A new report released by the WHO and cited by Lusa news agency, contains data from 194 countries on non-communicable diseases and their risk factors: smoking, unhealthy diet, harmful use of alcohol, lack of physical activity, and air pollution.
"Eliminating these factors could prevent or delay significant health problems and many premature deaths" from these diseases, the WHO experts quoted by the agency said.
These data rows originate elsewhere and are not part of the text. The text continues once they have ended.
(* ===== verification/AdmissionSem.v ===== *)
(** * harness/admission.py: the permit pools

    In every reachable state each semaphore's value plus the number of runs holding one of its
    permits is its capacity, and no value is negative: concurrency is bounded globally, per
    script pool, per channel and per Workspace. *)

From S2P Require Import Prelude Sha256 PyJson Refs Config ConfigFacts Channels Admission AdmissionInv AdmissionKeys AdmissionSteps.
From stdpp Require Import fin_maps fin_sets gmap.
Local Open Scope Z_scope.

(** ** Counting lanes *)

Definition b2z (b : bool) : Z := if b then 1 else 0.
Definition count (f : lane -> bool) (m : gmap string lane) : Z :=
  Z.of_nat (size (filter (fun kl => f kl.2 = true) m)).
Definition opt_count (f : lane -> bool) (ol : option lane) : Z := from_option (fun l => b2z (f l)) 0 ol.

Lemma count_insert_new f m k l : m !! k = None -> count f (<[k := l]> m) = count f m + b2z (f l).
Proof.
  intros H. unfold count, b2z. destruct (f l) eqn:E.
  - rewrite map_filter_insert_True by done. rewrite map_size_insert_None; [lia|].
    apply map_lookup_filter_None. auto.
  - rewrite map_filter_insert_False by (cbn; congruence). rewrite delete_id by done. lia.
Qed.
Lemma count_delete f m k : count f (delete k m) = count f m - opt_count f (m !! k).
Proof.
  destruct (m !! k) as [l|] eqn:E; cbn; [|rewrite delete_id by done; lia].
  rewrite <- (insert_delete_id m k l) at 2 by done.
  rewrite count_insert_new by apply lookup_delete_eq. lia.
Qed.
Lemma count_insert f m k l : count f (<[k := l]> m) = count f m - opt_count f (m !! k) + b2z (f l).
Proof. rewrite <- insert_delete_eq, count_insert_new, count_delete by apply lookup_delete_eq. lia. Qed.
Lemma count_ext f f' m : (forall k l, m !! k = Some l -> f l = f' l) -> count f m = count f' m.
Proof.
  intros H. unfold count. do 2 f_equal. apply map_filter_ext. intros k l Hl. cbn. by rewrite (H k l).
Qed.
Lemma count_nonneg f m : 0 <= count f m.
Proof. unfold count. lia. Qed.
Lemma count_empty f : count f ∅ = 0.
Proof. unfold count. rewrite map_filter_empty, map_size_empty. done. Qed.
Lemma count_lookup f m k l : m !! k = Some l -> b2z (f l) <= count f m.
Proof.
  intros H. pose proof (count_delete f m k) as E. rewrite H in E. cbn in E.
  pose proof (count_nonneg f (delete k m)). lia.
Qed.

(** ** Holders *)

Definition kinds (s : st) : gmap nat tkind := t_kind <$> objs s.
(** Whether a lane's run holds permits, for a ticket whose kind satisfies [P]. *)
Definition held (P : tkind -> bool) (K : gmap nat tkind) (l : lane) : bool :=
  match l_run l with
  | Some {| run_phase := Acquiring |} | None => false
  | Some r => from_option P false (K !! run_id r)
  end.
Definition holders (P : tkind -> bool) (s : st) : Z := count (held P (kinds s)) (lanes s).

Definition k_script (kd : tkind) : bool := match kd with Script _ => true | Agent _ _ _ => false end.
Definition k_own (c : cfg) (kd : tkind) : bool :=
  k_script kd && match c_max_concurrent_scripts c with Some _ => true | None => false end.
Definition k_channel (kd : tkind) : string :=
  match kd with Agent _ _ re => re_channel re | Script ev => ev_channel ev end.
Definition k_workspace (kd : tkind) : option string := match kd with Agent w _ _ => Some w | Script _ => None end.
Definition on_ch (ch : string) (kd : tkind) : bool := String.eqb (k_channel kd) ch.
Definition on_ws (w : string) (kd : tkind) : bool :=
  match k_workspace kd with Some w' => String.eqb w' w | None => false end.

(** Capacities are not negative (the schema asks for at least one). *)
Record caps_ok (c : cfg) : Prop := mkcaps {
  cap_global : 0 <= c_max_concurrent_invocations c;
  cap_script : 0 <= from_option id 0 (c_max_concurrent_scripts c);
  cap_channel : forall ch, 0 <= channel_cap c ch;
  cap_workspace : 0 <= c_workspace_max_concurrent_sessions c
}.

Record SInv (c : cfg) (s : st) : Prop := mkSInv {
  s_global : global_val s + holders (fun kd => negb (k_own c kd)) s = c_max_concurrent_invocations c;
  s_script : script_val s + holders (k_own c) s = from_option id 0 (c_max_concurrent_scripts c);
  s_channel : forall ch v cap, channel_sems s !! ch = Some (v, cap) ->
    cap = channel_cap c ch /\ v + holders (on_ch ch) s = cap /\ 0 <= v;
  s_workspace : forall w v cap, workspace_sems s !! w = Some (v, cap) ->
    cap = c_workspace_max_concurrent_sessions c /\ v + holders (on_ws w) s = cap /\ 0 <= v;
  s_nonneg : 0 <= global_val s /\ 0 <= script_val s;
  s_present : forall lk l r o, lanes s !! lk = Some l -> l_run l = Some r -> objs s !! run_id r = Some o ->
    is_Some (channel_sems s !! t_channel o)
    /\ forall w, t_workspace o = Some w -> is_Some (workspace_sems s !! w)
}.

(** The state the pools depend on. *)
Definition pool (s : st) :=
  (kinds s, lanes s, global_val s, script_val s, channel_sems s, workspace_sems s).
Lemma kinds_upd fs fc g s : kinds (upd_obj (obj_futs fs fc) g s) = kinds s.
Proof.
  unfold kinds; cbn. apply map_eq. intros g'. rewrite !lookup_fmap, lookup_alter.
  case_decide as E; [subst|done]. by destruct (objs s !! g').
Qed.
Lemma kinds_lookup s g o : objs s !! g = Some o -> kinds s !! g = Some (t_kind o).
Proof. intros H. unfold kinds. by rewrite lookup_fmap, H. Qed.
Lemma SInv_pool c s s' : pool s' = pool s -> SInv c s -> SInv c s'.
Proof.
  unfold pool. intros [= H1 H2 H3 H4 H5 H6] I. destruct I as [G S C W N P].
  split; unfold holders in *; rewrite ?H1, ?H2, ?H3, ?H4, ?H5, ?H6; auto.
  intros lk l r o' Hl Hr Ho. pose proof (kinds_lookup _ _ _ Ho) as Hk. rewrite H1 in Hk. unfold kinds in Hk.
  rewrite lookup_fmap in Hk. destruct (objs s !! run_id r) as [o|] eqn:E; cbn in Hk; [|done]. injection Hk as Hk.
  destruct (P lk l r o Hl Hr E) as [P1 P2]. unfold t_channel, t_workspace in *. rewrite <- Hk. by split.
Qed.

(** ** One lane changes, with the permits it takes or gives back *)

Definition put_lane (lk : string) (ol : option lane) (s : st) : st :=
  set_lanes (partial_alter (fun _ => ol) lk (lanes s)) s.
Lemma count_put f m k ol : count f (partial_alter (fun _ => ol) k m) = count f m - opt_count f (m !! k) + opt_count f ol.
Proof.
  destruct ol as [l|]; [apply (count_insert f m k l)|]. cbn. rewrite Z.add_0_r. apply (count_delete f m k).
Qed.
Lemma put_lookup lk ol s lk' : lanes (put_lane lk ol s) !! lk' = if decide (lk = lk') then ol else lanes s !! lk'.
Proof. cbn. case_decide; subst; [apply lookup_partial_alter_eq|by apply lookup_partial_alter_ne]. Qed.
Definition held_opt (P : tkind -> bool) (s : st) (ol : option lane) : Z := opt_count (held P (kinds s)) ol.
Lemma holders_put P lk ol s :
  holders P (put_lane lk ol s) = holders P s - held_opt P s (lanes s !! lk) + held_opt P s ol.
Proof. apply count_put. Qed.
For the WHO, which launched the initiative during the UN General Assembly, this is one of the greatest health and development challenges of the century.
Cardiovascular diseases, cancer, diabetes, and chronic respiratory conditions, along with mental health, cause nearly three-quarters of deaths worldwide and kill 41 million people each year.
The report "Invisible Figures: the true extent of non-communicable diseases and what to do about them" gives visibility to these pathologies and reminds us of "the true scale" of this threat and of the risk factors, says the WHO in a statement.
"It also shows the cost-effectiveness of globally applicable cost-effective interventions that can change these numbers and save lives and money," the organization advances.
The portal contains the most recent data for each country, risk factors, and policy adoption: "It makes patterns and trends in countries visible and allows for comparison between countries or within geographic regions."
"According to the WHO, every two seconds, a person under the age of 70 dies from a non-communicable disease and 86% of these deaths occur in low- and middle-income countries.
"This major change in public health in recent decades has gone largely unnoticed," the organization considers.
"The report and portal come at a critical time for public health: by 2022, only a handful of countries were on track to meet the Sustainable Development Goal (SDG) target of reducing early deaths from non-communicable diseases by one-third by 2030," WHO maintains.
Experts claim that prevention and treatment is an "excellent investment opportunity that will have numerous impacts on economic growth, far outweighing the money spent."